**Your goal**
Your answer must hold only the lines below from the line containing "seen, and whether it left by [return]. *)" through the line containing "(** A position in percent. *)", each reproduced exactly.

──────── The data

(** * Zendesk toolkit: paginated reads, lookup search, record deletion,
      relationship discovery, and the migration / rollback engine

    The development has four parts.

    - [Dashboard] embeds the functions of
      [Custom Object Manager App/assets/main.js] that talk to the remote
      API: [fetchAllPages], [searchLookupData], [fetchSingleRecordName],
      [getLookupFieldsForCurrentCo], [loadTable], [deleteRecord] and the
      click handler installed by [renderObjectSelector].  JavaScript values
      are embedded as a small untyped universe ([JS.value]); the program's
      globals, the part of the DOM the functions write, the console and the
      network are fields of an explicit state that every function threads.
      [await] is sequential composition.

    - [Async] repeats the functions around the discovery cache with the
      other handlers of the page running at every awaited request.

    - [Views] embeds the rest of main.js on top of [Dashboard]: the column
      layout of [loadTable] and of the restore button, [startApp] with
      [renderObjectSelector], [handleFormSubmit], [loadRelatedRecords],
      [showForm] and [customFilter].  What these functions write into the
      page is returned as a value.

    - [Toolkit] models the migration scripts described by the README
      (request executor, dependency resolver, migration executor, rollback
      engine, plan serializer).  Their Python sources are not part of the
      tree, so those definitions follow the written design. *)

From Stdlib Require Import ZArith String Ascii List DecimalString Lia.
From stdpp Require Import base list gmap strings sorting.
(* ===================================================================== *)
(** ** Definitions used to state the properties                           *)
(* ===================================================================== *)

(** A runtime to evaluate examples with: dates are written as their time
    value in decimal, and no other string is a date or a number. *)
Module ExampleRuntime.
Import Js.

Definition parse (s : string) : num :=
  match NilZero.int_of_string s with
  | Some d =>
      if String.eqb (intToString (Z.of_int d)) s && (Z.abs (Z.of_int d) <=? maxTime)
      then Num (Z.of_int d)
      else NaN
  | None => NaN
  end.

#[global] Instance runtime : JsRuntime := {|
  Date_parse := parse;
  Date_toISOString := intToString;
  StringToNumber := λ _, NaN;
  Date_toString := intToString
|}.
End ExampleRuntime.

(** What the code relies on from [Date]: an ISO string is not empty and
    parses back to the time value it was printed from. *)
Class JsDateLaws `{JsRuntime} : Prop := {
  toISOString_nonempty : ∀ t, Date_toISOString t ≠ "";
  parse_toISOString :
    ∀ t, Z.abs t ≤ Js.maxTime → Date_parse (Date_toISOString t) = Js.Num t
}.

Module IngestionSpec.
Import Js TelemetryCSVParser.

(** The validity predicate in the words of the specification, on the
    canonical fields of a normalized record. *)
Definition nonEmpty (c : cell string) : Prop := ∃ s, c = Val s ∧ s ≠ "".
Definition present (c : cell Z) : Prop := ∃ v, c = Val v.
Definition numeric (c : cell Z) : Prop := ∃ n, c = Val n.

Definition valid (row : NormalizedRow) : Prop :=
  nonEmpty (n_telemetry_name row) ∧
  present (n_telemetry_value row) ∧
  nonEmpty (n_timestamp row) ∧
  nonEmpty (n_vehicle_id row) ∧
  numeric (n_lap row).

(** The typed row of a record that passes [isValidRow]. *)
Definition validRow (raw : RawRecord) : option TelemetryRow :=
  if isValidRow (normalizeRow raw) then narrow (normalizeRow raw) else None.

(** The row that a record contributes when it is looked at: it has to
    be valid and to pass the filter. *)
Definition accept (opts : Options) (raw : RawRecord) : option TelemetryRow :=
  match validRow raw with
  | Some r => if passesFilter (filter opts) r then Some r else None
  | None => None
  end.

(** The rows a chunk contributes; [count] is the number of records
    read up to and including this chunk. *)
Definition matchedChunk (opts : Options) (count : Z) (rows : list RawRecord)
  : list TelemetryRow :=
  if count <=? skipRows opts then [] else omap (accept opts) rows.

(** The rows the whole stream contributes, in stream order, when
    nothing stops the reader. [count] is the number of records read
    before the first chunk. *)
Fixpoint matched (opts : Options) (count : Z) (chunks : list (list RawRecord))
  : list TelemetryRow :=
  match chunks with
  | [] => []
  | rows :: rest =>
      let count' := count + Z.of_nat (length rows) in
      (matchedChunk opts count' rows ++ matched opts count' rest)%list
  end.

Section Capped.
Context `{JsRuntime}.

(** The state in which the row loop leaves a run that had
    accumulated no more than [all] when [all] is what it has now
    seen, and whether it left by [return]. *)
Definition capped (opts : Options) (st : State) (all : list TelemetryRow)
  : State * bool :=
  let m := Z.to_nat (maxRows opts) in
  if (m <=? length all)%nat then
    ({| rawRows := take m all; rowCount := rowCount st; aborted := true;
        parserAborted := true; settled := Some (pivotToFrames (take m all));
        progress := progress st |}, true)
  else
    ({| rawRows := all; rowCount := rowCount st; aborted := false;
        parserAborted := false; settled := None; progress := progress st |},
     false).

(** A run that has neither aborted nor settled. *)
Definition running (st : State) : Prop :=
  aborted st = false ∧ parserAborted st = false ∧ settled st = None.

(** A run that has aborted and settled with the pivot of the rows it
    holds. *)
Definition settledWithRows (st : State) : Prop :=
  aborted st = true ∧ settled st = Some (pivotToFrames (rawRows st)).
End Capped.

(** A row whose value is a number, as [TelemetryRow] declares it. *)
Definition numberRow (row : TelemetryRow) : Prop := ∃ n, telemetry_value row = VNum n.

(** The shape of a group's metric table when the rows hold numbers:
    apart from the timestamp and the vehicle id that the pivot stores
    itself, every entry is a number. *)
Definition numericTable (metrics : gmap string value) : Prop :=
  ∀ k v, metrics !! k = Some v →
         k = "_timestamp" ∨ k = "_vehicle_id" ∨ ∃ n, v = VNum n.

(** A position in percent. *)
Definition percent (n : num) : Prop := ∃ z, n = Num z ∧ 0 ≤ z ≤ 100.

(** A position in percent, or [NaN]. *)
Definition percentOrNaN (n : num) : Prop := n = NaN ∨ percent n.

(** The value of a channel of a group, [0] when the group has no row
    for it. *)
Definition channel (metrics : gmap string value) (name : string) : Z :=
  match metrics !! name with
  | Some (VNum (Num z)) => z
  | _ => 0
  end.

(** A row of the vehicle [v] and the lap [l]. *)
Definition rowOf (v : string) (l : Z) (row : TelemetryRow) : Prop :=
  normalizeVehicleId (vehicle_id row) = v ∧ lap row = l.

(** A metric table that carries the vehicle [v] and the lap [l]. *)
Definition tableOf (v : string) (l : Z) (metrics : gmap string value) : Prop :=
  (∃ vid, metrics !! "_vehicle_id" = Some (VStr vid) ∧ normalizeVehicleId vid = v) ∧
  metrics !! "_lap" = Some (VNum (Num l)).

(** Names that the pivot keeps for its own entries of a metric table. *)
Definition reserved (name : string) : Prop :=
  name = "_timestamp" ∨ name = "_vehicle_id" ∨ name = "_lap".
End IngestionSpec.

(** The validity of a record in the words of the specification, on the
    cells that the reader delivers. *)
Module ValiditySpec.
Import Js RowNormalizer.

(** A cell that is missing, [null] or the empty text. *)
Definition empty (c : cell value) : bool :=
  match c with
  | Val (VStr s) => negb (truthyStr s)
  | Val _ => false
  | _ => true
  end.

(** A cell that holds a value. *)
Definition present (c : cell value) : bool :=
  match c with Val _ => true | _ => false end.

(** A cell that holds a number. *)
Definition numeric (c : cell value) : bool :=
  match c with Val (VNum _) => true | _ => false end.

(** The first alias that is not empty. *)
Fixpoint firstNonEmpty (aliases : list (cell value)) : cell value :=
  match aliases with
  | [] => Absent
  | c :: rest => if empty c then firstNonEmpty rest else c
  end.
(** X9: the panel's class list depends on the session only through the
    number of clicks on the toggler: after an even number it is
    "options-menu" alone, after an odd number "options-menu" followed by
    "options-menu-visible".  Typing and Update, accepted or rejected, never
    touch it, and the class "options-menu" is never lost. *)
Theorem menu_class_follows_click_parity (actions : list UserAction) :
  panel_classList (run actions) =
    if Nat.even (toggles actions) then ["options-menu"]
    else ["options-menu"; "options-menu-visible"].
Proof.
  unfold run, toggles. induction actions as [|a actions IH] using rev_ind.
  - done.
  - rewrite foldl_snoc, filter_app, length_app.
    set (s := foldl handle startup actions) in *.
    set (n := length (filter is_ClickToggler actions)) in *.
    destruct a; simpl; rewrite ?Nat.add_0_r; try done.
    + by rewrite panel_classList_updateFinder.
    + replace (n + 1) with (S n) by lia. rewrite Nat.even_succ, <- Nat.negb_even.
      destruct (Nat.even n); simpl.
      * by apply toggler_click_hidden.
      * by apply toggler_click_shown.
Qed.

(** X10: the toggler and the other handlers do not interfere: a click on
    the toggler followed by any action leaves the page in the state that the
    action followed by the click leaves it in; for Update this covers the
    rejected, the empty and the isolating run alike. *)
Theorem toggler_commutes_with_every_action (s : State) (a : UserAction) :
  handle (handle s ClickToggler) a = handle (handle s a) ClickToggler.
Proof.
  assert (Hupd : ∀ f, (updateFinder (set_panel_classList f s)).2 =
                      set_panel_classList f (updateFinder s).2).
  { intros f. destruct (pattern_ok (categoryInput s)) eqn:Hc.
    - destruct (pattern_ok (propertyInput s)) eqn:Hp.
      + rewrite (updateFinder_compiled s Hc Hp).
        rewrite (updateFinder_compiled (set_panel_classList f s) Hc Hp).
        change (recomputed (set_panel_classList f s)) with (recomputed s).
        by destruct (length (Object_keys (recomputed s)) =? 0).
      + rewrite (updateFinder_property_malformed s Hc Hp).
        by rewrite (updateFinder_property_malformed (set_panel_classList f s) Hc Hp).
    - rewrite (updateFinder_category_malformed s Hc).
      by rewrite (updateFinder_category_malformed (set_panel_classList f s) Hc). }
  destruct a; cbn [handle].
  - unfold toggler_click. simpl. by case_match.
  - unfold toggler_click. simpl. by case_match.
  - unfold toggler_click at 2. rewrite panel_classList_updateFinder.
    unfold toggler_click. case_match; apply Hupd.
  - done.
Qed.

(** X11: the category text is checked first.  When it is rejected the run
    ends with its [SyntaxError], whatever the property text is, after the
    two clears and before anything is written: both rules, both texts and
    the panel are as they were. *)
Theorem category_text_is_checked_first (s : State) :
  pattern_ok (categoryInput s) = false →
  let s' := (updateFinder s).2 in
  (updateFinder s).1 = inl (SyntaxError (categoryInput s)) ∧
  emitted s s' = [Query_clear "category"; Query_clear "property"] ∧
  rule_store s' = rule_store s ∧
  categoryInput s' = categoryInput s ∧
  propertyInput s' = propertyInput s.
Proof.
  intros Hc s'. subst s'. rewrite (emitted_rejected_category s Hc).
  by rewrite (updateFinder_category_malformed s Hc).
Qed.

End Sessions.

(** * The sample host at work *)

#[local] Existing Instance sample_host.

(** After "IfcDoor" is typed the finder answers nothing and the run alerts;
    on the page as loaded it answers the walls and the run isolates them. *)
Lemma updateFinder_alerts_or_isolates_witness :
  emitted door_page (updateFinder door_page).2 =
    evaluation_calls door_page ++
      [console_log ∅; alert "No items found!"] ∧
  emitted wall_page (updateFinder wall_page).2 =
    evaluation_calls wall_page ++
      [console_log sample_walls; Hider_set false None;
       Hider_set true (Some sample_walls)].
Proof.
  destruct (updateFinder_alerts_or_isolates door_page)
    as (_ & Hzero & _); [vm_compute; reflexivity..|].
  destruct (updateFinder_alerts_or_isolates wall_page)
    as (_ & _ & Hsome); [vm_compute; reflexivity..|].
  split.
  - apply Hzero. vm_compute. reflexivity.
  - apply Hsome. intros Hnone. vm_compute in Hnone. discriminate.
Defined.

(** With "(" in the property field the run stops after the two clears. *)
Lemma malformed_pattern_raises_before_update_witness :
  (updateFinder paren_page).1 = inl (SyntaxError "(") ∧
  emitted paren_page (updateFinder paren_page).2 =
    [Query_clear "category"; Query_clear "property"] ∧
  (∀ m f q,
     QueryGroup_update m f q ∉ emitted paren_page (updateFinder paren_page).2) ∧
  (updateFinder wall_page).1 = inr ().
Proof.
  destruct (malformed_pattern_raises_before_update paren_page)
    as (_ & Hbad & _).
  destruct (malformed_pattern_raises_before_update wall_page)
    as (_ & _ & Hgood).
  split; [reflexivity|]. split; [reflexivity|]. split.
  - apply Hbad. right. reflexivity.
  - apply Hgood. split; reflexivity.
Defined.

(** The run that alerts has already replaced the wall pattern by "IfcDoor". *)
Lemma zero_match_run_has_rewritten_the_rules_witness :
  rule_store door_page !! categoryRule =
    Some (IfcCategoryRule {| pattern := "IfcWallStandardCase" |}) ∧
  rule_store (updateFinder door_page).2 !! categoryRule =
    Some (IfcCategoryRule {| pattern := "IfcDoor" |}) ∧
  rule_store (updateFinder door_page).2 ≠ rule_store door_page ∧
  emitted door_page (updateFinder door_page).2 =
    [Query_clear "category"; Query_clear "property";
     QueryGroup_update "3f0c"
       {| fileBits := sample_bytes; fileName := "example" |}
       (view_of {| pattern := "IfcDoor" |} {| pattern := "yeso" |});
     console_log ∅; alert "No items found!"].
Proof.
  destruct (zero_match_run_has_rewritten_the_rules door_page)
    as (Hlog & _ & _ & Hcat & _ & Hdiff); [vm_compute; reflexivity..|].
  split; [reflexivity|]. split; [|split].
  - apply (Hcat (IfcCategoryRule {| pattern := "IfcWallStandardCase" |})).
    reflexivity.
  - apply (Hdiff (IfcCategoryRule {| pattern := "IfcWallStandardCase" |}));
      [reflexivity|discriminate].
  - rewrite Hlog. reflexivity.
Defined.

(** Startup isolates the sample walls; the run that finds no door makes no
    call to the hider. *)
Lemma startup_isolates_without_a_guard_witness :
  calls wall_page =
    calls first_evaluation ++
      [Hider_set false None; Hider_set true (Some sample_walls)] ∧
  (∀ visible shown,
     Hider_set visible shown ∉ emitted door_page (updateFinder door_page).2).
Proof.
  destruct startup_isolates_without_a_guard as (_ & Hlog & _ & Hkeep).
  split.
  - apply Hlog.
  - apply (Hkeep door_page); vm_compute; reflexivity.
Defined.

(** One click shows the menu, the next one hides it again. *)
Lemma toggler_click_flips_and_restores_witness :
  panel_classList (toggler_click wall_page) =
    ["options-menu"; "options-menu-visible"] ∧
  panel_classList (toggler_click (toggler_click wall_page)) =
    ["options-menu"] ∧
  classList.contains "options-menu-visible"
    (panel_classList (toggler_click (toggler_click wall_page))) = false.
Proof.
  destruct (toggler_click_flips_and_restores wall_page)
    as (_ & Hadd & _ & Hback).
  split; [|split].
  - rewrite Hadd; reflexivity.
  - reflexivity.
  - rewrite Hback. reflexivity.
Defined.

(** Both updates of a two-step session carry the three sample bytes. *)
Lemma ifcFile_wraps_the_fetched_bytes_witness :
  filter is_QueryGroup_update
    (calls (run [TypeCategory "IfcDoor"; ClickUpdate])) =
    [QueryGroup_update "3f0c"
       {| fileBits := sample_bytes; fileName := "example" |}
       (view_of {| pattern := "IfcWallStandardCase" |} {| pattern := "yeso" |});
     QueryGroup_update "3f0c"
       {| fileBits := sample_bytes; fileName := "example" |}
       (view_of {| pattern := "IfcDoor" |} {| pattern := "yeso" |})] ∧
  filter is_IfcLoader_load
    (calls (run [TypeCategory "IfcDoor"; ClickUpdate])) =
    [IfcLoader_load sample_bytes].
Proof.
  destruct (ifcFile_wraps_the_fetched_bytes [TypeCategory "IfcDoor"; ClickUpdate])
    as (_ & Hload & _ & _).
  split; [reflexivity|apply Hload].
Defined.


(** The update of the page as loaded is over the wall query and the plaster
    query, both exclusive. *)
Lemma every_update_sees_both_queries_witness :
  inclusive <$> view_of {| pattern := "IfcWallStandardCase" |}
                        {| pattern := "yeso" |} = [false; false].
Proof.
  refine (proj1 (proj2 (every_update_sees_both_queries [] "3f0c"
    {| fileBits := sample_bytes; fileName := "example" |} _ _))).
  vm_compute. do 3 apply list_elem_of_further. apply list_elem_of_here.
Defined.


(** With "IfcDoor" and "(" typed, the failed run leaves the door pattern in
    the category rule. *)
Lemma failed_run_keeps_its_writes_witness :
  (updateFinder door_paren_page).1 = inl (SyntaxError "(") ∧
  rule_store (updateFinder door_paren_page).2 !! categoryRule =
    Some (IfcCategoryRule {| pattern := "IfcDoor" |}).
Proof.
  destruct (failed_run_keeps_its_writes door_paren_page)
    as (Hexn & _ & Hcat & _); [vm_compute; reflexivity..|].
  split; [exact Hexn|].
  apply (Hcat (IfcCategoryRule {| pattern := "IfcWallStandardCase" |})).
  reflexivity.
Defined.


(** With both texts broken the run names the category text and writes
    nothing. *)
Lemma category_text_is_checked_first_witness :
  (updateFinder broken_page).1 = inl (SyntaxError "(") ∧
  rule_store (updateFinder broken_page).2 = rule_store broken_page.
Proof.
  destruct (category_text_is_checked_first broken_page)
    as (Hexn & _ & Hrules & _); [vm_compute; reflexivity|].
  split; [exact Hexn|exact Hrules].
Defined.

────────────────

**Task answer**
    seen, and whether it left by [return]. *)
Definition capped (opts : Options) (st : State) (all : list TelemetryRow)
  : State * bool :=
  let m := Z.to_nat (maxRows opts) in
  if (m <=? length all)%nat then
    ({| rawRows := take m all; rowCount := rowCount st; aborted := true;
        parserAborted := true; settled := Some (pivotToFrames (take m all));
        progress := progress st |}, true)
  else
    ({| rawRows := all; rowCount := rowCount st; aborted := false;
        parserAborted := false; settled := None; progress := progress st |},
     false).

(** A run that has neither aborted nor settled. *)
Definition running (st : State) : Prop :=
  aborted st = false ∧ parserAborted st = false ∧ settled st = None.

(** A run that has aborted and settled with the pivot of the rows it
    holds. *)
Definition settledWithRows (st : State) : Prop :=
  aborted st = true ∧ settled st = Some (pivotToFrames (rawRows st)).
End Capped.

(** A row whose value is a number, as [TelemetryRow] declares it. *)
Definition numberRow (row : TelemetryRow) : Prop := ∃ n, telemetry_value row = VNum n.

(** The shape of a group's metric table when the rows hold numbers:
    apart from the timestamp and the vehicle id that the pivot stores
    itself, every entry is a number. *)
Definition numericTable (metrics : gmap string value) : Prop :=
  ∀ k v, metrics !! k = Some v →
         k = "_timestamp" ∨ k = "_vehicle_id" ∨ ∃ n, v = VNum n.

(** A position in percent. *)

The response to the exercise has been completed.